*Oleh: Bapak Muhammad Zulianto
Jauh sebelum pemerintah menanamkan program literasi wajib membaca dan menulis di kurikulum sekolah, kaum santri sudah lebih dulu akrab dengan kegiatan membaca dan menulis sebagai kurikulum.
Pesantren-pesantren yang di isukan "ndeso", tradisional dan konservatif itu, nyatanya telah lebih dulu menjadwal kegiatan-kegiatan yang sifatnya tarbiyah-ubudiyah (pendidikan dan amalan), dan menata dengan teratur jadwal dirasah-ta'limiyah (kajian dan belajar-mengajar) yang isi kurikulumnya adalah membaca, menulis dan kemudian mereproduksi (menulis ulang) dalam komentar yang lebih panjang.
Tidak hanya itu, pada setiap materi yang diajarkan dan dipelajari oleh santri, ada kegiatan-kegiatan pengayaan seperti "bahsul" (pembahasan), "takror" (mengulang pelajaran yang telah disampaikan guru) dan syawir (musyawarah), sehingga ilmu yang di dapatkan dari guru selalu berkembang.

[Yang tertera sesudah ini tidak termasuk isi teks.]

(** X2. For an accepted ID of at most 47 characters, the namespace
    derived from it matches [dnsNameRegex]: the bound that keeps the
    namespace a DNS label is 47, which is [63 - len("picoclaw-tenant-")]. *)
Lemma namespace_dns_label_47 (id : string) :
  validateTenantID id = None ->
  String.length id <= 47 ->
  MatchString dnsNameRegex ("picoclaw-tenant-" ++ id) = true.
Proof.
  intros Hv Hlen. apply validateTenantID_None in Hv as [_ Hm].
  apply RegexpFacts.MatchString_dnsNameRegex in Hm.
  apply RegexpFacts.MatchString_dnsNameRegex.
  rewrite <- length_list_ascii_of_string in Hlen.
  rewrite list_ascii_of_string_app.
  set (prefix := list_ascii_of_string "icoclaw-tenant-").
  change (list_ascii_of_string "picoclaw-tenant-") with ("p"%char :: prefix).
  destruct Hm as [(c & Hid & Hc) | (c & mid & d & Hid & Hc & Hmid & Hall & Hd)];
    rewrite Hid in *; right.
  - exists "p"%char, prefix, c. splits; auto. simpl. lia.
  - exists "p"%char, (prefix ++ c :: mid)%list, d. splits; auto.
    + simpl in Hlen. rewrite length_app in *. simpl in *. lia.
    + rewrite forallb_app. simpl.
      now rewrite Hall, (RegexpFacts.lower_alnum_hyphen_of_alnum c Hc).
Qed.

(** C10. An ID of 48 characters passes [validateTenantID], whose bound
    is 53, and the namespace derived from it has 64 characters: it is
    not a DNS label, which [dnsNameRegex] itself confirms. *)
Theorem C10_namespace_exceeds_dns_label :
  let id := "aaaaaaaaaaaaaaaaaaaaaaaaaaaaaaaaaaaaaaaaaaaaaaaa" in
  let req := {| c_TenantID := id; c_DisplayName := "A"; c_Providers := None;
                c_Agents := None; c_Channels := None; c_Resources := None |} in
  String.length id = 48 /\
  validateTenantID id = None /\
  String.length (Namespace (Create_tenant Demo.env req "{}")) = 64 /\
  MatchString dnsNameRegex (Namespace (Create_tenant Demo.env req "{}")) = false /\
  exists t, (Create Demo.env Demo.image req Demo.empty_world).1 = Ok t /\
            String.length (Namespace t) = 64.
Proof.
  cbv zeta. splits; try (vm_compute; reflexivity).
  eexists. split; vm_compute; reflexivity.
Qed.

(** ** Create *)

(** C1. For the request [{tenant_id: "acme", display_name: "ACME",
    resources: null}] with no record for ["acme"], when the store, the
    renderer and the cluster answer, [Create] succeeds and returns a
    tenant with namespace ["picoclaw-tenant-acme"], the five default
    resource limits and status ["active"]. *)
Theorem C1_create_acme (E : Env) (image : string) (req : CreateRequest) (w : World)
    (cfg manifests : string) :
  c_TenantID req = "acme" ->
  c_DisplayName req = "ACME" ->
  c_Resources req = None ->
  tenants w !! "acme" = None ->
  namespace_taken "picoclaw-tenant-acme" (tenants w) = false ->
  db_error E (SelectTenant "acme") = None ->
  buildConfigJSON E (c_Providers req) (c_Agents req) (c_Channels req) = Ok cfg ->
  RenderAll E (ToVars (Create_tenant E req cfg) image) = Ok manifests ->
  (Apply E manifests w).1 = Ok tt ->
  db_error E (InsertTenant (Create_tenant E req cfg)) = None ->
  exists t w',
    Create E image req w = (Ok t, w') /\
    ID t = "acme" /\
    Namespace t = "picoclaw-tenant-acme" /\
    TResources t = {| AgentCPU := "500m"; AgentMemory := "1Gi"; GatewayCPU := "250m";
                      GatewayMemory := "512Mi"; WorkspaceSize := "500Mi" |} /\
    Status t = "active" /\
    is_Some (tenants w' !! "acme").
Proof.
  intros Hid Hname Hres Hfree Hns Hget Hcfg Hrender Happly Hinsert.
  pose proof (Apply_tenants E manifests w) as Htenants.
  destruct (Apply E manifests w) as [r w1] eqn:Hap. simpl in Happly, Htenants. subst r.
  assert (Hcreate : Create E image req w =
                    (Ok (Store_Update E (set_Status "active" (Create_tenant E req cfg))
                           {| tenants := <["acme" := row_of_tenant (Create_tenant E req cfg)]>
                                           (tenants w1);
                              calls := calls w1 |}).1.1,
                     (Store_Update E (set_Status "active" (Create_tenant E req cfg))
                        {| tenants := <["acme" := row_of_tenant (Create_tenant E req cfg)]>
                                        (tenants w1);
                           calls := calls w1 |}).2)).
  { rewrite (Create_applied E image req w cfg manifests w1); auto.
    - unfold Store_Create. rewrite Hinsert. simpl. rewrite Hid, Htenants, Hfree.
      rewrite bool_decide_eq_false_2 by (intros [? ?]; discriminate).
      change ("picoclaw-tenant-" ++ "acme") with "picoclaw-tenant-acme".
      rewrite Hns. reflexivity.
    - now rewrite Hid.
    - rewrite Hname. discriminate.
    - now rewrite Hid.
    - now rewrite Hid. }
  eexists _, _. split; [exact Hcreate|].
  rewrite Store_Update_tenant. simpl. rewrite Hid, Hres. splits; auto.
  apply Store_Update_is_Some. simpl. rewrite lookup_insert_eq. eauto.
Qed.

Lemma C1_create_acme_witness :
  exists t w',
    Create Demo.env Demo.image Demo.acme Demo.empty_world = (Ok t, w') /\
    ID t = "acme" /\
    Namespace t = "picoclaw-tenant-acme" /\
    TResources t = {| AgentCPU := "500m"; AgentMemory := "1Gi"; GatewayCPU := "250m";
                      GatewayMemory := "512Mi"; WorkspaceSize := "500Mi" |} /\
    Status t = "active" /\
    is_Some (tenants w' !! "acme").
Proof.
  apply (C1_create_acme Demo.env Demo.image Demo.acme Demo.empty_world Demo.config
           Demo.acme_manifests);
    vm_compute; reflexivity.
Defined.

(** C4. For a tenant ID that violates the grammar (a character that is
    not a lowercase letter, a digit or a hyphen, such as an uppercase
    letter or an underscore; a hyphen in front or at the end) or is longer
    than 53 characters, [Create] returns a validation error and leaves the
    cluster and the store as they were: no request is issued and no row
    written. *)
Theorem C4_create_rejects_invalid_id (E : Env) (image : string) (req : CreateRequest)
    (w : World) :
  violates_grammar (c_TenantID req) \/ 53 < String.length (c_TenantID req) ->
  exists e, Create E image req w = (Err e, w) /\ ValidationError e.
Proof.
  intros H. apply validateTenantID_rejects in H as (e & Hv & He).
  exists e. split; [|exact He]. now apply Create_invalid.
Qed.

Lemma C4_create_rejects_invalid_id_witness :
  exists e,
    Create Demo.env Demo.image
      {| c_TenantID := "ACME"; c_DisplayName := "ACME"; c_Providers := None;
         c_Agents := None; c_Channels := None; c_Resources := None |}
      Demo.acme_world = (Err e, Demo.acme_world) /\
    ValidationError e.
Proof.
  apply (C4_create_rejects_invalid_id Demo.env Demo.image
           {| c_TenantID := "ACME"; c_DisplayName := "ACME"; c_Providers := None;
              c_Agents := None; c_Channels := None; c_Resources := None |}
           Demo.acme_world).
  left. left. exists "", "A"%char, "CME". split; reflexivity.
Defined.

(** C5, as stated, fails: with a record for ["acme"] in the store, left
    there by a first [Create], a second [Create] for ["acme"] whose
    display name is empty returns the validation error of step 2, not a
    conflict error. *)
Lemma C5_create_existing_counterexample :
  let again := {| c_TenantID := "acme"; c_DisplayName := ""; c_Providers := None;
                  c_Agents := None; c_Channels := None; c_Resources := None |} in
  (exists t, Create Demo.env Demo.image Demo.acme Demo.empty_world = (Ok t, Demo.acme_world)) /\
  is_Some (tenants Demo.acme_world !! "acme") /\
  Create Demo.env Demo.image again Demo.acme_world =
    (Err (Errorf "display_name is required" []), Demo.acme_world) /\
  ~ ConflictError (Errorf "display_name is required" []).
Proof.
  cbv zeta. splits.
  - eexists. vm_compute. reflexivity.
  - eexists. vm_compute. reflexivity.
  - apply Create_no_display_name; reflexivity.
  - intros [id H]. discriminate.
Qed.

(** C5, amended. If a record with the requested tenant ID exists in the
    store, [Create] returns an error and leaves the cluster and the store
    as they were (no apply is attempted); when the request passes
    validation (tenant ID and display name) and the lookup is answered,
    that error is the conflict error; in particular this is what a
    request that [Create] has just served gets when it is sent again. *)
Theorem C5_create_existing (E : Env) (image : string) (req : CreateRequest) (w : World) :
  is_Some (tenants w !! c_TenantID req) ->
  (exists e, Create E image req w = (Err e, w)) /\
  (validateTenantID (c_TenantID req) = None ->
   c_DisplayName req <> "" ->
   db_error E (SelectTenant (c_TenantID req)) = None ->
   Create E image req w = (Err (Errorf "tenant %q already exists" [c_TenantID req]), w) /\
   ConflictError (Errorf "tenant %q already exists" [c_TenantID req])) /\
  (forall (E0 : Env) (w0 : World) (t0 : Tenant),
     Create E0 image req w0 = (Ok t0, w) ->
     db_error E (SelectTenant (c_TenantID req)) = None ->
     Create E image req w = (Err (Errorf "tenant %q already exists" [c_TenantID req]), w)).
Proof.
  intros H. splits.
  - now apply Create_exists_unchanged.
  - intros H1 H2 H3. split; [now apply Create_exists|].
    exists (c_TenantID req). reflexivity.
  - intros E0 w0 t0 Hfirst Hdb.
    apply Create_Ok_valid in Hfirst as [H1 H2]. now apply Create_exists.
Qed.

Lemma C5_create_existing_witness :
  (Create Demo.env Demo.image Demo.acme Demo.acme_world =
     (Err (Errorf "tenant %q already exists" ["acme"]), Demo.acme_world) /\
   ConflictError (Errorf "tenant %q already exists" ["acme"])) /\
  calls (Create Demo.env Demo.image Demo.acme Demo.acme_world).2 = calls Demo.acme_world.
Proof.
  assert (Hfirst : Create Demo.env Demo.image Demo.acme Demo.empty_world =
                   (Ok (tenant_of_row "acme" Demo.acme_row), Demo.acme_world))
    by (vm_compute; reflexivity).
  destruct (C5_create_existing Demo.env Demo.image Demo.acme Demo.acme_world)
    as (_ & Hconflict & Hagain).
  - exact (Create_Ok_stored _ _ _ _ _ _ Hfirst).
  - split.
    + apply Hconflict; [reflexivity | discriminate | reflexivity].
    + rewrite (Hagain Demo.env Demo.empty_world _ Hfirst eq_refl). reflexivity.
Defined.

(** C6. When the manifests have been applied and the store then refuses
    the tenant record, [Create] issues the deletion of the namespace it
    has just created and returns the error of the store, wrapped; what the
    cluster answers to the deletion appears nowhere in the result. *)
Theorem C6_create_store_failure (E : Env) (image : string) (req : CreateRequest)
    (w w1 w2 : World) (cfg manifests : string) (err : error) :
  validateTenantID (c_TenantID req) = None ->
  c_DisplayName req <> "" ->
  db_error E (SelectTenant (c_TenantID req)) = None ->
  tenants w !! c_TenantID req = None ->
  buildConfigJSON E (c_Providers req) (c_Agents req) (c_Channels req) = Ok cfg ->
  RenderAll E (ToVars (Create_tenant E req cfg) image) = Ok manifests ->
  Apply E manifests w = (Ok tt, w1) ->
  Store_Create E (Create_tenant E req cfg) w1 = (Err err, w2) ->
  Create E image req w =
    (Err (Wrapf "store tenant: %w" [] err),
     {| tenants := tenants w;
        calls := calls w1 ++ [NamespaceDeleteCall ("picoclaw-tenant-" ++ c_TenantID req)] |}) /\
  PersistenceError (Wrapf "store tenant: %w" [] err).
Proof.
  intros H1 H2 H3 H4 H5 H6 H7 H8.
  rewrite (Create_applied E image req w cfg manifests w1); auto.
  rewrite H8, DeleteNamespace_world.
  apply Store_Create_Err in H8 as [-> [cause ->]].
  pose proof (Apply_tenants E manifests w) as Ht. rewrite H7 in Ht. simpl in Ht.
  rewrite Ht. split; [reflexivity|]. eexists. right. left. reflexivity.
Qed.

Lemma C6_create_store_failure_witness :
  let refused := Wrapf "store tenant: %w" []
                   (Wrapf "insert tenant: %w" [] (External "connection refused")) in
  let cleaned := {| tenants := ∅;
                    calls := calls Demo.applied_world ++
                             [NamespaceDeleteCall "picoclaw-tenant-acme"] |} in
  Create (Demo.failing_insert None) Demo.image Demo.acme Demo.empty_world =
    (Err refused, cleaned) /\
  Create (Demo.failing_insert (Some (External "namespaces not found")))
    Demo.image Demo.acme Demo.empty_world =
    (Err refused, cleaned).
Proof.
  cbv zeta. split.
  - apply (C6_create_store_failure (Demo.failing_insert None) Demo.image Demo.acme
             Demo.empty_world Demo.applied_world Demo.applied_world Demo.config
             Demo.acme_manifests (Wrapf "insert tenant: %w" [] (External "connection refused")));
      try discriminate; vm_compute; reflexivity.
  - apply (C6_create_store_failure
             (Demo.failing_insert (Some (External "namespaces not found")))
             Demo.image Demo.acme
             Demo.empty_world Demo.applied_world Demo.applied_world Demo.config
             Demo.acme_manifests (Wrapf "insert tenant: %w" [] (External "connection refused")));
      try discriminate; vm_compute; reflexivity.
Defined.

(** ** Delete *)

Lemma Store_List_elem (E : Env) (w : World) (id : string) (r : Row) :
  db_error E SelectTenants = None ->
  tenants w !! id = Some r ->
  exists l, List E w = (Ok l, w) /\ tenant_of_row id r ∈ l.
Proof.
  intros Hdb Hr. unfold List, Store_List. rewrite Hdb.
  eexists. split; [reflexivity|].
  rewrite merge_sort_Permutation.
  apply list_elem_of_fmap. exists (id, r). split; [reflexivity|].
  now apply elem_of_map_to_list.
Qed.

Lemma Get_answer (E : Env) (w : World) (id : string) :
  db_error E (SelectTenant id) = None ->
  Get E id w = (Ok (tenant_of_row id <$> tenants w !! id), w).
Proof.
  intros Hdb. unfold Get, bind. rewrite (Store_Get_answer E id w Hdb).
  now destruct (tenants w !! id).
Qed.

Maka mafhum jika di nuansa belajar pesantren dikenal istilah "matan" (kitab/buku babon), yang direproduksi menjadi syarh (buku / kitab berisi komentar rinci tentang matan), dan diekplorasi menjadi hasiyah (keterangan yang lebih detail dan luas dari syarh). Seperti Taqrib (matan) menjadi Fath al-Qorib (Syarh), menjadi al-Bajuri (Hasiyah).
Pendidikan ala santri, menekankan pendidikan yang orientasinya ridla Allah dan ukrawi, sehingga dalam praktiknya para santri tidak terpengaruh dengan hal-hal yang bersifat pragmatis ijazah, karir, dan hal-hal lain yang prestisnya gagah dan bonafit. Mereka tetap teguh dengan tradisi membaca dan "maknai" kitab kuning, "sorogan", "weton" dan "bandongan". Tapi juga tidak meninggalkan buku-buku "putihan".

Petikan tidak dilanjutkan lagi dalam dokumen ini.